● **AIM OF THE EXERCISE**
Please give back word for word the lines of the material below between the line containing "pose proof (splice_worker_length" and the line containing "s' /\ processing s' = false.", inclusive.

● **RECORD EXTRACTS**

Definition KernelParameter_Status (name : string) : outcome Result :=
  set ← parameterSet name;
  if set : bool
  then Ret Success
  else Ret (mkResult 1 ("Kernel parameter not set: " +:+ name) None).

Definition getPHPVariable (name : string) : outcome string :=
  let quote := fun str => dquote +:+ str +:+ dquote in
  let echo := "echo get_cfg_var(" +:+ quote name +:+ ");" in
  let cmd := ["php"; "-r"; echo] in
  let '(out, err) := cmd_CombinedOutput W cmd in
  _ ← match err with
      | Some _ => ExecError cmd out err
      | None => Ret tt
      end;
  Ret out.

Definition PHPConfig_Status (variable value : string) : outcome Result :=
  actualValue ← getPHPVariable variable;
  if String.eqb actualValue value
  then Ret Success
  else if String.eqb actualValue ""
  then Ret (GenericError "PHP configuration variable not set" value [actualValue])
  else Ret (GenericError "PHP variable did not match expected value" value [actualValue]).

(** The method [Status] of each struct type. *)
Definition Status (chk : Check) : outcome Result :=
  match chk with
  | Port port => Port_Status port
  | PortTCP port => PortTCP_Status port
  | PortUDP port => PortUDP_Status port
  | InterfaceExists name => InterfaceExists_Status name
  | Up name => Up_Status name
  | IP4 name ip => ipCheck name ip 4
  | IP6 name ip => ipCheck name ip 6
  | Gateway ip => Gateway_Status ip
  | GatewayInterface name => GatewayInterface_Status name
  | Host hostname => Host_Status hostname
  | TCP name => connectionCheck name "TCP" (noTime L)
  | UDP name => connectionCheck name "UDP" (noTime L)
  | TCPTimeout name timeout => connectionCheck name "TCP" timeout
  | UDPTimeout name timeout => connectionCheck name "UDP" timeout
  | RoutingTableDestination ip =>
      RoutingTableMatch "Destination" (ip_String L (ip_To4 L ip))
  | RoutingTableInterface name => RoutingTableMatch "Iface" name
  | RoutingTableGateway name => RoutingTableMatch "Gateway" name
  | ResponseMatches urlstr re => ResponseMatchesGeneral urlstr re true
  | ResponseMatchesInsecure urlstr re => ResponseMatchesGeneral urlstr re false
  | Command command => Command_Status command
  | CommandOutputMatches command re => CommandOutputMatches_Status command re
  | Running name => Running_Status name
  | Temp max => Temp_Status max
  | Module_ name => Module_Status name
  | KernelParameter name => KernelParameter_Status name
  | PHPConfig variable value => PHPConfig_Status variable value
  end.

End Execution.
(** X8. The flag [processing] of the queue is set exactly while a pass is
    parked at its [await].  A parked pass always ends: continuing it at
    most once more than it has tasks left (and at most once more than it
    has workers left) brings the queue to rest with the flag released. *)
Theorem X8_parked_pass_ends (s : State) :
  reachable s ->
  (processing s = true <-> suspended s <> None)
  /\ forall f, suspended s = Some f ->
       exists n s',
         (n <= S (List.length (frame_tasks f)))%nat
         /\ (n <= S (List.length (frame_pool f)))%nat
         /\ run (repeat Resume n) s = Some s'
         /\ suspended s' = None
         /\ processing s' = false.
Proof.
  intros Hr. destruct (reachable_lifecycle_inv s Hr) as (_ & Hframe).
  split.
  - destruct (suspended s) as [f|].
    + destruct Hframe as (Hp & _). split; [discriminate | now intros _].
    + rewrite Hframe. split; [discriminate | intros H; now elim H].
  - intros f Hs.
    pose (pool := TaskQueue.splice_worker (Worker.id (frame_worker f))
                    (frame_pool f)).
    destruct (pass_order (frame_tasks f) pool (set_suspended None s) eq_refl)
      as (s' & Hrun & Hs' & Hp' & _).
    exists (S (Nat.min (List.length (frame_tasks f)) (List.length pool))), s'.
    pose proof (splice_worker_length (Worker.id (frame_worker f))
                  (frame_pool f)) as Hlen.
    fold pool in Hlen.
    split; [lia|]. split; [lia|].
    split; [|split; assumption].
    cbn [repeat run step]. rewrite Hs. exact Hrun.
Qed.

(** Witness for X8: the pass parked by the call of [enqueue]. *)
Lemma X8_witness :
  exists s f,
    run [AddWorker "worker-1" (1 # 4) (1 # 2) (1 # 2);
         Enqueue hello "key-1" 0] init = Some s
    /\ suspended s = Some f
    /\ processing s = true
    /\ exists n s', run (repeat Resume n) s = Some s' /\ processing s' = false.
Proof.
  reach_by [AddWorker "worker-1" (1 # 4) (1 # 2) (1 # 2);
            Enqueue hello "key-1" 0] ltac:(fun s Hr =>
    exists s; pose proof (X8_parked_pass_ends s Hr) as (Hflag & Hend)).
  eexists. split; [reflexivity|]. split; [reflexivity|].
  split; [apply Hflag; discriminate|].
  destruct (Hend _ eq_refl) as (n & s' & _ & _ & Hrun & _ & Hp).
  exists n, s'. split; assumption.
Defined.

● **TASK RESPONSE**
    pose proof (splice_worker_length (Worker.id (frame_worker f))
                  (frame_pool f)) as Hlen.
    fold pool in Hlen.
    split; [lia|]. split; [lia|].
    split; [|split; assumption].
    cbn [repeat run step]. rewrite Hs. exact Hrun.
Qed.

(** Witness for X8: the pass parked by the call of [enqueue]. *)
Lemma X8_witness :
  exists s f,
    run [AddWorker "worker-1" (1 # 4) (1 # 2) (1 # 2);
         Enqueue hello "key-1" 0] init = Some s
    /\ suspended s = Some f
    /\ processing s = true
    /\ exists n s', run (repeat Resume n) s = Some s' /\ processing s' = false.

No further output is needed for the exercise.